持病が悪化して労働が困難になった場合は退職が可能です。ただし、判明している持病については、契約時にあらかじめ告知しておきましょう。持病を隠したまま契約を結ぶと、経歴詐称に該当する可能性があります。

ちなみに急に病気が発覚し、それまで通り働けなくなった場合も、やむを得ない事情と認められ退職は打倒と判断されることが多いです。

やむを得ない事情により引っ越すことになった

「親が事故に遭い介護が必要になった」「夫の転勤が決まった」など引っ越しが発生した場合は、その職場で派遣社員として勤務を続けることができないので、退職が認められます。

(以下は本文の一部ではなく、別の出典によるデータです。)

(** A wait for the first notification, then the first table: views of all its weights. *)
Lemma receive_exact weights q size r z rest i c chunk l s :
  rank s = Some r -> 0 < r -> vram_buffer s = Some (q, size) -> zmq s = Some z ->
  zmq_inbox s = (topic, {| bucket_meta := table_of 0 weights; total_bytes := total_nbytes weights |}) :: rest ->
  notify_socket (wpi_client s) = Some i -> socks (wpi_client s) !! i = Some c ->
  inbox c = chunk :: l -> (String.length chunk <= 1024)%nat ->
  Forall weight_ok weights -> aligned 0 weights -> total_nbytes weights <= size ->
  receive_weights s = (Ret tt, with_yielded (yielded s ++ views_of q 0 weights)
    (with_messages (zmq_sent s) rest (with_client
      (set_socks (<[i := mk_Conn l (eof c) (room c) (outbox c) (passed_fds c) (closed c)]>)
         (wpi_client s)) s))).
Proof.
  intros Hr Hpos Hbuf Hz Hin Hi Hc Hch Hlen Hw Hal Hfit.
  set (c' := set_socks (<[i := mk_Conn l (eof c) (room c) (outbox c) (passed_fds c) (closed c)]>)
    (wpi_client s)).
  set (s1 := with_messages (zmq_sent s) rest (with_client c' s)).
  unfold receive_weights. rewrite bind_unfold. simpl. rewrite Hr. rewrite bind_unfold.
  unfold py_assert. rewrite (proj2 (Z.ltb_lt _ _)) by done. cbn [mret py_ret].
  rewrite bind_unfold. simpl. rewrite Hbuf. rewrite bind_unfold. simpl. rewrite bind_unfold.
  unfold on_client, py_zoom.
  rewrite (wait_for_ready_run chunk l i c) by done. fold c'.
  rewrite bind_unfold. simpl. rewrite Hz. rewrite bind_unfold. simpl. rewrite bind_unfold.
  unfold receive_metadata. simpl. rewrite Hin. simpl. fold s1.
  by rewrite (yield_loop_run (q, size)).
Qed.

Lemma receive_run weights q size s :
  ready_to_receive q size {| bucket_meta := table_of 0 weights; total_bytes := total_nbytes weights |} s ->
  Forall weight_ok weights -> aligned 0 weights -> total_nbytes weights <= size ->
  exists s', receive_weights s = (Ret tt, s') /\
    yielded s' = yielded s ++ views_of q 0 weights /\ engine_memory s' = engine_memory s.
Proof.
  intros ((r & Hr & Hpos) & Hbuf & [z Hz] & (rest & Hin) & (i & c & chunk & l & Hi & Hc & Hch & Hlen))
    Hw Hal Hfit.
  eexists. split; [by eapply receive_exact|]. done.
Qed.

(** The same reading, up to the first weight that is not aligned. *)
Lemma receive_misaligned_run l1 name w l2 q size total s :
  ready_to_receive q size
    {| bucket_meta := table_of 0 (l1 ++ (name, w) :: l2); total_bytes := total |} s ->
  Forall weight_ok (l1 ++ (name, w) :: l2) -> aligned 0 l1 ->
  total_nbytes l1 mod dtype_itemsize (t_dtype w) <> 0 ->
  total_nbytes (l1 ++ (name, w) :: l2) <= size ->
  exists s', receive_weights s = (Raise (mk_exn RuntimeError
      "self.storage_offset() must be divisible by the size of the dtype"), s') /\
    yielded s' = yielded s ++ views_of q 0 l1.
Proof.
  intros ((r & Hr & Hpos) & Hbuf & [z Hz] & (rest & Hin) & (i & c & chunk & l & Hi & Hc & Hch & Hlen))
    Hw Hal Hmis Hfit.
  apply Forall_app in Hw as [Hw1 Hw2]. rewrite total_nbytes_app in Hfit.
  pose proof (total_nonneg _ Hw2).
  eexists. split.
  - unfold receive_weights. rewrite bind_unfold. simpl. rewrite Hr. rewrite bind_unfold.
    unfold py_assert. rewrite (proj2 (Z.ltb_lt _ _)) by done. cbn [mret py_ret].
    rewrite bind_unfold. simpl. rewrite Hbuf. rewrite bind_unfold. simpl. rewrite bind_unfold.
    unfold on_client, py_zoom. rewrite (wait_for_ready_run chunk l i c) by done.
    rewrite bind_unfold. simpl. rewrite Hz. rewrite bind_unfold. simpl. rewrite bind_unfold.
    unfold receive_metadata. simpl. rewrite Hin. cbn [bucket_meta snd].
    rewrite table_of_app, for_app, bind_unfold, (yield_loop_run (q, size)) by (done || simpl; lia).
    cbn [table_of py_for]. rewrite bind_unfold, bind_unfold. unfold buffer_view at 1. cbn [meta_offset meta_dtype meta_shape fst snd].
    rewrite Z.add_0_l, (proj2 (Z.eqb_neq _ _) Hmis). reflexivity.
  - done.
Qed.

しかし、あくまでやむを得ない事情である必要があり、単に「引っ越したいから」という理由では退職は認められません。

契約満了後は失業保険が適用される場合がある

派遣社員が契約満了した場合は、失業保険を受け取れる場合があります。失業保険を受け取るためには、以下の条件を満たしていなくてはいけません。

  • 失業日から2年前の間に通算で12ヵ月以上の被保険者期間がある
  • ハローワークで失業保険の手続きを行っており、再就職のために活動をしている

派遣社員は社会保険に加入しているケースが多いため、上記の条件を満たすことは難しくありません。ハローワークと並行して派遣会社から新しい派遣先を探している場合も、失業保険は適用されます。

派遣社員の失業保険についてはこちらのコラムでより詳しく解説しております。良ければ合わせてご覧ください。

派遣で失業保険を受給するには?会社都合と自己都合の違い

派遣社員でも産休や育休は取得可能

派遣社員であっても産休や育休を取得可能です。取得する場合は派遣先企業に伝えるのはもちろんですが、派遣会社にも連絡の必要があることを忘れないようにしましょう。

同様に有休も取得可能です。取得できる時期については、派遣先企業によって異なるため、事前に相談するようにしてください。

派遣の契約期間に関するルールは多い

派遣の契約期間に関して定められているルールは多く、働いている派遣社員も知らないケースがあります。ずっと同じ会社で働き続けられると思っていたら、3年ルールによって派遣先が変更になったという方も少なくありません。

事前に派遣に関するルールについては理解を深めておき、派遣先変更に備えて心構えをしておきましょう。同じ派遣先で雇用され続けたい場合は、正社員への転換や無期雇用契約の締結などのために動き始めましょう。